# About this task:
Report each line of the records where "stdpp" occurs.

※ ※ ※

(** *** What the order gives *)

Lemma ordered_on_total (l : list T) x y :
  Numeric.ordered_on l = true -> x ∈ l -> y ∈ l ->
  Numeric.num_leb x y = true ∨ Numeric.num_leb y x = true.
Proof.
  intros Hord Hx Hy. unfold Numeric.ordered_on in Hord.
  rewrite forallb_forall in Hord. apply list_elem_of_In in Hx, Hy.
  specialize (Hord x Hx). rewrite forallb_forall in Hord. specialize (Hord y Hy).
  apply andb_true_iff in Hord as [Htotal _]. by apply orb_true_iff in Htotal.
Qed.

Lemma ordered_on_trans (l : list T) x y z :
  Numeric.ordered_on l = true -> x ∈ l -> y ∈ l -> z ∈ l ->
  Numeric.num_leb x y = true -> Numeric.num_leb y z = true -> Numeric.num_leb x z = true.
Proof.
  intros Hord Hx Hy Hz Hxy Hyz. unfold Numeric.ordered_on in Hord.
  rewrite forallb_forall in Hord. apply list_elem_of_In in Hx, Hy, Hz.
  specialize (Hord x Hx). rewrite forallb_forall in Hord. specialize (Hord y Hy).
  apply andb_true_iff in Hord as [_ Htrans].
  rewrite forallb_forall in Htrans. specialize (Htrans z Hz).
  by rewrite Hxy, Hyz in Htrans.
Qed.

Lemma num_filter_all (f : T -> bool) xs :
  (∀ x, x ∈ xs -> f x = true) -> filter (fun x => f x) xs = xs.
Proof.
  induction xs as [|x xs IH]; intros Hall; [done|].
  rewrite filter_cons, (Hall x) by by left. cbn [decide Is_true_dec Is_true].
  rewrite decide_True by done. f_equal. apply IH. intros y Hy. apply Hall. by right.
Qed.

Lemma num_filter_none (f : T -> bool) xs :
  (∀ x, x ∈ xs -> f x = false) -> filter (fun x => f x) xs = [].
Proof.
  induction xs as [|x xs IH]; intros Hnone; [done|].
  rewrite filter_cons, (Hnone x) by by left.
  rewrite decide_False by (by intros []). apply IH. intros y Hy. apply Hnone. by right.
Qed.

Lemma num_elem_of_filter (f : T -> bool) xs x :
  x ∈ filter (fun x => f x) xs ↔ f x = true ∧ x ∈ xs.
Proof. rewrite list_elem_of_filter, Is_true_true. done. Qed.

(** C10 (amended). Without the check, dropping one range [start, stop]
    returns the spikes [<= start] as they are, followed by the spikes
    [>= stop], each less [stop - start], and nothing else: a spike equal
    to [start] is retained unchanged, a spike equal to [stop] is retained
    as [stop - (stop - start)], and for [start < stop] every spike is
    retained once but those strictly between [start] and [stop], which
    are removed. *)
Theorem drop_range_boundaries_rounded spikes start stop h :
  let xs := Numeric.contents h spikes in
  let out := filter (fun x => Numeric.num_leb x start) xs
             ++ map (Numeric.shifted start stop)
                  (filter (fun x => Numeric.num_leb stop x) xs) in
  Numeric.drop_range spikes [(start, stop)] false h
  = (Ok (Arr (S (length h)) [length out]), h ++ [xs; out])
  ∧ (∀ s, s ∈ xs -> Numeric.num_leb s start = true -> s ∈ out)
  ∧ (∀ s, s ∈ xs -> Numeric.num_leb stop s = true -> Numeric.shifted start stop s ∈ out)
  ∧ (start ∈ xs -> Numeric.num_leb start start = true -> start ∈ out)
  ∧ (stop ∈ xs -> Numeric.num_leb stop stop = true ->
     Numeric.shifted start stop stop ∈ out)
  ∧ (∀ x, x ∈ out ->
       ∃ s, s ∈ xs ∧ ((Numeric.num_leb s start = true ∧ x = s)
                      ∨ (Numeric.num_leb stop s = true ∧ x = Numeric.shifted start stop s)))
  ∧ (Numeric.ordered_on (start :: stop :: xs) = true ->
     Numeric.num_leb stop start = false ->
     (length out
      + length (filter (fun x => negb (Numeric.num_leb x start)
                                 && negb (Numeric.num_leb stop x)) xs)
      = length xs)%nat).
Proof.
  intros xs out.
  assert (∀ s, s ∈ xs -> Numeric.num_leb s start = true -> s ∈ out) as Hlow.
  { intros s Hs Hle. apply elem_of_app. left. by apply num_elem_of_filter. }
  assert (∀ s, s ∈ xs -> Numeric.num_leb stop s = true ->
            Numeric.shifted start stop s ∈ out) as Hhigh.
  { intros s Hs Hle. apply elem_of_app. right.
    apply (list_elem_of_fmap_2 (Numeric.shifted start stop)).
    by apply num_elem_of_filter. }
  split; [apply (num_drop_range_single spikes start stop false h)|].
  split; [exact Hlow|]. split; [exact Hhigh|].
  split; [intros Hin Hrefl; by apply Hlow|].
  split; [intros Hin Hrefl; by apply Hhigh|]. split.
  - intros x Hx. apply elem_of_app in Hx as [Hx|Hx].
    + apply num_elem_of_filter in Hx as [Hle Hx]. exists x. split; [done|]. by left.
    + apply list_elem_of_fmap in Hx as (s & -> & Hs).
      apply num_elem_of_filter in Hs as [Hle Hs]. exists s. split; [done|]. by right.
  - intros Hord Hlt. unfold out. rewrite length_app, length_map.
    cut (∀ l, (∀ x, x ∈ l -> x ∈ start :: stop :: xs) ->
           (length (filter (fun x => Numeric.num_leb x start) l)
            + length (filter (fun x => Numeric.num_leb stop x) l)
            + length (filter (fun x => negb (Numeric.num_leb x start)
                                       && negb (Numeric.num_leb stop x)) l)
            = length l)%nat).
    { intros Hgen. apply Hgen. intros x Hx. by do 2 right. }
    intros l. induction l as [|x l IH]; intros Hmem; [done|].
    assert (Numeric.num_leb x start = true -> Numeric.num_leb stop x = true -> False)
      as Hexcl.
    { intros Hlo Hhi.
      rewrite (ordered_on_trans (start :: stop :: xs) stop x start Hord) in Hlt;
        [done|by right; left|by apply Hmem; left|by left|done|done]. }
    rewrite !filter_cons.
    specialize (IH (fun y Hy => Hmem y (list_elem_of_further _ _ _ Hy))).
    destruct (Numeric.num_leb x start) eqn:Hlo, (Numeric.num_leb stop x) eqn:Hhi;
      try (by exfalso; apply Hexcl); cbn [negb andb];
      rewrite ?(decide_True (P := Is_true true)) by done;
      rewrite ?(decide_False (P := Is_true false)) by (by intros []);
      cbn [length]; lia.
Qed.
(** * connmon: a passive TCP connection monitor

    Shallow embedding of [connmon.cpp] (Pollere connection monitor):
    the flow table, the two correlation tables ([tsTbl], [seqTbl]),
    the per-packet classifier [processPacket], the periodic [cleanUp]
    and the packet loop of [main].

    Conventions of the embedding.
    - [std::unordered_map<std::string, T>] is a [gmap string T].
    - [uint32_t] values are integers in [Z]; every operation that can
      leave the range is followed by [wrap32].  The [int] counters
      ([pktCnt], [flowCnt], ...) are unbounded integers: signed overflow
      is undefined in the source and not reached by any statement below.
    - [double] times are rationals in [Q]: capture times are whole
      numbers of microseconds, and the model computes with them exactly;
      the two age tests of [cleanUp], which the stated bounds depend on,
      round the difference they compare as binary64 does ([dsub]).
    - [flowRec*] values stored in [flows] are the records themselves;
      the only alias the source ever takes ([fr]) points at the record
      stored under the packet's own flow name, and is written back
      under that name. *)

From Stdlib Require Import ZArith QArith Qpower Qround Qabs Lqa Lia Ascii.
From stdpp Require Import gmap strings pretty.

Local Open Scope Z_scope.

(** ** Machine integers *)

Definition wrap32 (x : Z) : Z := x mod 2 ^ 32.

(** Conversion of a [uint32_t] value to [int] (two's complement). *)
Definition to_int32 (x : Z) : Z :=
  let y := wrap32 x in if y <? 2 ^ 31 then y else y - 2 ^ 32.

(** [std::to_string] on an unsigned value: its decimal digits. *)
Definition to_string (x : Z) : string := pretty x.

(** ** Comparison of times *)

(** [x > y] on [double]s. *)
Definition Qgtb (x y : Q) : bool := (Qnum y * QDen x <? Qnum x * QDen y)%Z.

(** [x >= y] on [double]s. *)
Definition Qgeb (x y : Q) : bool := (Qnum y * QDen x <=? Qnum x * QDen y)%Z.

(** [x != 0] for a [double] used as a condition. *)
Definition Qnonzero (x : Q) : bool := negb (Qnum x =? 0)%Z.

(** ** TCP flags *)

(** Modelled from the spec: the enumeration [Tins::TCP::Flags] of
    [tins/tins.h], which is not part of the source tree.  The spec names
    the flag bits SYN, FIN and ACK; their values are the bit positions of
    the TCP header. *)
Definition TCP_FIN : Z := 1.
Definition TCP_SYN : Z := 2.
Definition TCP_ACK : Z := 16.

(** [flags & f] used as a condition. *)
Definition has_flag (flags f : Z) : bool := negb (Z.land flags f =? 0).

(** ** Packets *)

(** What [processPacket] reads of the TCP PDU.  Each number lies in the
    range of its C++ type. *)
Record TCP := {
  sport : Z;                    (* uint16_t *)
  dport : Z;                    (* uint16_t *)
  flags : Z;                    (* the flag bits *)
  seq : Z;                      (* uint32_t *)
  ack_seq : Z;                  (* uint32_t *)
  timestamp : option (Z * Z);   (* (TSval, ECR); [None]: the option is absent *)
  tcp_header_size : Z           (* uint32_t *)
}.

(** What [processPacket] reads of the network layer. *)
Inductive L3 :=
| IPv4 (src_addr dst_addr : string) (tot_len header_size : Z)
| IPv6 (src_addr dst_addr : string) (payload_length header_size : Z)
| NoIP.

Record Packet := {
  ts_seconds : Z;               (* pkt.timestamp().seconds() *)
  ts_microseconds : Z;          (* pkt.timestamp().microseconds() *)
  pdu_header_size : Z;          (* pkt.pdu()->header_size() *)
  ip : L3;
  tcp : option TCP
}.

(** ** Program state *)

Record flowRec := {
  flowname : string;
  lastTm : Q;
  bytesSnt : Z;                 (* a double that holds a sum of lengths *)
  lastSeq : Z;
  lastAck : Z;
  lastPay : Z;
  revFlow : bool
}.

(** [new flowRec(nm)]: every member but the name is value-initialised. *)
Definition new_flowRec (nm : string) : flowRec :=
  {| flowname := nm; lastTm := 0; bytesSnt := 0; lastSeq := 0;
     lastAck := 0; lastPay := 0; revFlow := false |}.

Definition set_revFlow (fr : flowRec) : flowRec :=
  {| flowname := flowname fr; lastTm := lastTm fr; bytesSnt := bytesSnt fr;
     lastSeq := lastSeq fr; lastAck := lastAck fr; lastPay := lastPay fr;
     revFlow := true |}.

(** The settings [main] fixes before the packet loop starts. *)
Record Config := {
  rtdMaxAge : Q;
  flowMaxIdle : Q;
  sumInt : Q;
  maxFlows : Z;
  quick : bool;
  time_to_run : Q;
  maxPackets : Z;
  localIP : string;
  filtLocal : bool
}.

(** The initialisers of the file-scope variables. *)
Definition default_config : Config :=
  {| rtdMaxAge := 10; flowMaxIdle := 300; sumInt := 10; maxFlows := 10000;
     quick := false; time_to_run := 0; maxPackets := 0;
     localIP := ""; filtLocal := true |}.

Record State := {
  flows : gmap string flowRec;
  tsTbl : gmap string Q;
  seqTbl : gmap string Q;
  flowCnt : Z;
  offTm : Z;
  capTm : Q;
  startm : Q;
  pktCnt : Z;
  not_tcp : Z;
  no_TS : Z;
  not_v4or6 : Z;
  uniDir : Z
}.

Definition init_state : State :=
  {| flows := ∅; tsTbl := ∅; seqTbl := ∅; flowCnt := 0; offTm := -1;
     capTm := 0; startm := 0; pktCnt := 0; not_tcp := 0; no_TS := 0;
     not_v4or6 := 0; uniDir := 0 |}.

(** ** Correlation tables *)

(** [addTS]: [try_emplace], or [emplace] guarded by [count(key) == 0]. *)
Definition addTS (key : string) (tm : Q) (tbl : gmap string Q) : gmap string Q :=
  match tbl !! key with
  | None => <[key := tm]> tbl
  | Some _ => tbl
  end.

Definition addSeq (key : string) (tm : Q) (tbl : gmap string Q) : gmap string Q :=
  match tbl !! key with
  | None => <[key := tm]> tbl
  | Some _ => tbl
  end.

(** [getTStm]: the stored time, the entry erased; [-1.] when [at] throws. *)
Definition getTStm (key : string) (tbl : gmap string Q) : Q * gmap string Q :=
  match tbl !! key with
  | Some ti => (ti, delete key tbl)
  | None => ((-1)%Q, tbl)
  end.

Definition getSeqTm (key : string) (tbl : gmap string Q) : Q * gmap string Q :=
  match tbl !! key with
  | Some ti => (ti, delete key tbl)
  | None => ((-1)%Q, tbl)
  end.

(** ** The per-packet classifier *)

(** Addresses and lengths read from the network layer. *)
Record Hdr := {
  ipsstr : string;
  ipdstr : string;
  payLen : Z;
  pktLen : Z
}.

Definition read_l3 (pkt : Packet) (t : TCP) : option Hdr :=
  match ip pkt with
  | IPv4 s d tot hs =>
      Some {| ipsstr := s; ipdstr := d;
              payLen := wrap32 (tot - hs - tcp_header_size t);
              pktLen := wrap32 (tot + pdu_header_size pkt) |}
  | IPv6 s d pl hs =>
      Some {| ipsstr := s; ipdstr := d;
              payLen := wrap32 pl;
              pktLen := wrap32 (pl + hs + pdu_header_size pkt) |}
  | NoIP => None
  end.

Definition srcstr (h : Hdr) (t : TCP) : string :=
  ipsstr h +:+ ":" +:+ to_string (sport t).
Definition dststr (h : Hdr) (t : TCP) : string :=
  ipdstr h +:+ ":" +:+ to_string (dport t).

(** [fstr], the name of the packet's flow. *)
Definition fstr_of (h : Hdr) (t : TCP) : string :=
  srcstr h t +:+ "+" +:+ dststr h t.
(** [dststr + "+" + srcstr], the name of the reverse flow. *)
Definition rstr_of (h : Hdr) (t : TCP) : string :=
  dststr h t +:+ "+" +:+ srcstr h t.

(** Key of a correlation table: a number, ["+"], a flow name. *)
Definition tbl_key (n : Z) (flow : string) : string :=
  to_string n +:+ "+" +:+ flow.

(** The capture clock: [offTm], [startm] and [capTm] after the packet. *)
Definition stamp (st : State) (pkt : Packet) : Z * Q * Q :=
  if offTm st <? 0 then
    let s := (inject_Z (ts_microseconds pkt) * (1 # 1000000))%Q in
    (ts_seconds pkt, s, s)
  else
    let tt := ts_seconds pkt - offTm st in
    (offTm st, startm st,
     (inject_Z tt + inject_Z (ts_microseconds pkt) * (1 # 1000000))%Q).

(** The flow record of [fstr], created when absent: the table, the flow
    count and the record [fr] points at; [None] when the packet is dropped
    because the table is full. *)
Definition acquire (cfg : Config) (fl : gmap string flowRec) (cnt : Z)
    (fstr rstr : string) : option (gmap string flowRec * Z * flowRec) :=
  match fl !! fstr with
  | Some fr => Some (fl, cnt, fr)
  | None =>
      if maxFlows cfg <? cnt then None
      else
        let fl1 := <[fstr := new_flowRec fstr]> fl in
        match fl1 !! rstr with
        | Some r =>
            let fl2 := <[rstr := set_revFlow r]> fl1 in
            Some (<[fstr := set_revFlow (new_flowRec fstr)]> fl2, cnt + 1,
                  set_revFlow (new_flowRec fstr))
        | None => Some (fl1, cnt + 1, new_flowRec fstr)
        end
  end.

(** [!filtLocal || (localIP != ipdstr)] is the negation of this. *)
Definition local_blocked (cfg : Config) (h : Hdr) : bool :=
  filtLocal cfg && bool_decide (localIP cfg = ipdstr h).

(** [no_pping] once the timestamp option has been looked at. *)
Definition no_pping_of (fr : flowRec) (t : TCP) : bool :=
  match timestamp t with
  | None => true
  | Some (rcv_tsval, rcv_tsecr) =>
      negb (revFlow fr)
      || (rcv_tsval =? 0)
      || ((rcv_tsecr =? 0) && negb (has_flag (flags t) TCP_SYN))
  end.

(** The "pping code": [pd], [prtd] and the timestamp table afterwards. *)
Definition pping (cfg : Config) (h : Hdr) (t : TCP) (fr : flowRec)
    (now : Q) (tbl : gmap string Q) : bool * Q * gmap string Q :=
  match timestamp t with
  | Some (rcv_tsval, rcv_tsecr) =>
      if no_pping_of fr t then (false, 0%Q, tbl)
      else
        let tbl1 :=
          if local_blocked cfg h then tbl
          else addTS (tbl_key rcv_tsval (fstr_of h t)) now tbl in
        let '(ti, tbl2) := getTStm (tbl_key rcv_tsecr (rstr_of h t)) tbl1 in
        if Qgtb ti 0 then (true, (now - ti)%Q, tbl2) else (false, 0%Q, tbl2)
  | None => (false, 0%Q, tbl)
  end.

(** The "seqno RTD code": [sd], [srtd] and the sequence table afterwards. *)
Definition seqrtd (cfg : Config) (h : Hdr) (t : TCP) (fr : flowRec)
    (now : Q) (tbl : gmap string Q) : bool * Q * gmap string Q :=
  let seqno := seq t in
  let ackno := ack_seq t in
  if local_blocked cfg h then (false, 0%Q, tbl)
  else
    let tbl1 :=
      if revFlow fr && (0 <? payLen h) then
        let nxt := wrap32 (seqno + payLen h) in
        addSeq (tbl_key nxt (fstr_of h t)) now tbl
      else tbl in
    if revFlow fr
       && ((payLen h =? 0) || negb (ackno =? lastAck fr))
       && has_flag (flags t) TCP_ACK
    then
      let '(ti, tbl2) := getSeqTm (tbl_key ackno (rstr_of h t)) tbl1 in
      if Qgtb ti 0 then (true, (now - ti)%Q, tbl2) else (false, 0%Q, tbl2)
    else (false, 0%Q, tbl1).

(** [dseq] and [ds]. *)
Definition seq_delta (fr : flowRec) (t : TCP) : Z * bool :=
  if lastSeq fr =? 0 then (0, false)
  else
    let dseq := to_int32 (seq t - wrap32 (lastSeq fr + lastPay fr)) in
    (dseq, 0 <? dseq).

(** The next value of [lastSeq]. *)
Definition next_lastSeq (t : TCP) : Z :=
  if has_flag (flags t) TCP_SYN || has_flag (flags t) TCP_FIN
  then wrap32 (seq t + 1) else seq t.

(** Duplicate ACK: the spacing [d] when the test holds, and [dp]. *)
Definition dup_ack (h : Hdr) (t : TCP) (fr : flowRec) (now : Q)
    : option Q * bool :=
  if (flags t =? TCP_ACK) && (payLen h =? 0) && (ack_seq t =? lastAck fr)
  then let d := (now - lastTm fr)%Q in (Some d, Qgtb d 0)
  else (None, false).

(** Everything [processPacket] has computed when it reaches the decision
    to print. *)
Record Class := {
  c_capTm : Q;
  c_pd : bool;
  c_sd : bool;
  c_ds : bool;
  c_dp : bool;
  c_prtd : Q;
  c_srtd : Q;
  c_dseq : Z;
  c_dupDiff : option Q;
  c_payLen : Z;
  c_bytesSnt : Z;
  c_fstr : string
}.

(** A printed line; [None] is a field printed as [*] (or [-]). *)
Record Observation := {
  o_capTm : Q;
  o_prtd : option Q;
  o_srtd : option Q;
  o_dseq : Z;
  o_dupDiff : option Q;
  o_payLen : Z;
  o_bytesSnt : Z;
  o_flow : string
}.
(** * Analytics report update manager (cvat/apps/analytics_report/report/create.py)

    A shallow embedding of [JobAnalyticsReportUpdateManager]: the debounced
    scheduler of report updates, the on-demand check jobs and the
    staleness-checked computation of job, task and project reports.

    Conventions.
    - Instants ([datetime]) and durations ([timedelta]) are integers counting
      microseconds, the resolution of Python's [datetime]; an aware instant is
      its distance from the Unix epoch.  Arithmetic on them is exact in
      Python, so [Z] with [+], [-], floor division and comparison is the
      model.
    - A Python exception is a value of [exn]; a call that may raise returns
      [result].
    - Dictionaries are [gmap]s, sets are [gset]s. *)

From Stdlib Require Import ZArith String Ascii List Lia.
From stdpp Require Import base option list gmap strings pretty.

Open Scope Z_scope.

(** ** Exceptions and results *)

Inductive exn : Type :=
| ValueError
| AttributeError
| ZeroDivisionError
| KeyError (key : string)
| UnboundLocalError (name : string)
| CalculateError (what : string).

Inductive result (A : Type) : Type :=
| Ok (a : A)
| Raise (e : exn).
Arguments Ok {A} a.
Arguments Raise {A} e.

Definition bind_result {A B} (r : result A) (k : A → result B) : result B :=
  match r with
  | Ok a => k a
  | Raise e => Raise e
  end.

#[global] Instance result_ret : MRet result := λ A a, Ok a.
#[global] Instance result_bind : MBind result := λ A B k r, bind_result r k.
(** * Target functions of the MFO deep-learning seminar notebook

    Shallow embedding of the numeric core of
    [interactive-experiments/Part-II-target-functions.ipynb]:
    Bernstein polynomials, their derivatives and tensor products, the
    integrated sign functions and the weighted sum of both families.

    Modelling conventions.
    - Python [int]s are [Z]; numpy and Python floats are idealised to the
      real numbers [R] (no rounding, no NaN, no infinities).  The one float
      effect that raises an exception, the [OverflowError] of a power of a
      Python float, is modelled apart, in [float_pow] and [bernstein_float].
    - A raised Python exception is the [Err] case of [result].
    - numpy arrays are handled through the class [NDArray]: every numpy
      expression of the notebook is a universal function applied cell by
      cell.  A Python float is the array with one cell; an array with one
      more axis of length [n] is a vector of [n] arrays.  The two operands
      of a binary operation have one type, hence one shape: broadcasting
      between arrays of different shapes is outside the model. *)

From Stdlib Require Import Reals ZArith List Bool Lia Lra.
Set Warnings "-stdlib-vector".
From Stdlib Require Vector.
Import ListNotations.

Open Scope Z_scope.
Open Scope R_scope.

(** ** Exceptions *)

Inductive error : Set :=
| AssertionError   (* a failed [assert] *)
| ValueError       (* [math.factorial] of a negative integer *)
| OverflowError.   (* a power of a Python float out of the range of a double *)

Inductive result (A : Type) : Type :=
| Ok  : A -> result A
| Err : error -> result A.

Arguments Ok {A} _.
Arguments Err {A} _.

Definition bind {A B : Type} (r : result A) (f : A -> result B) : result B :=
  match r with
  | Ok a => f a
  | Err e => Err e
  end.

※ ※ ※

# Output for this task:
From stdpp Require Import gmap strings pretty.
From stdpp Require Import base option list gmap strings pretty.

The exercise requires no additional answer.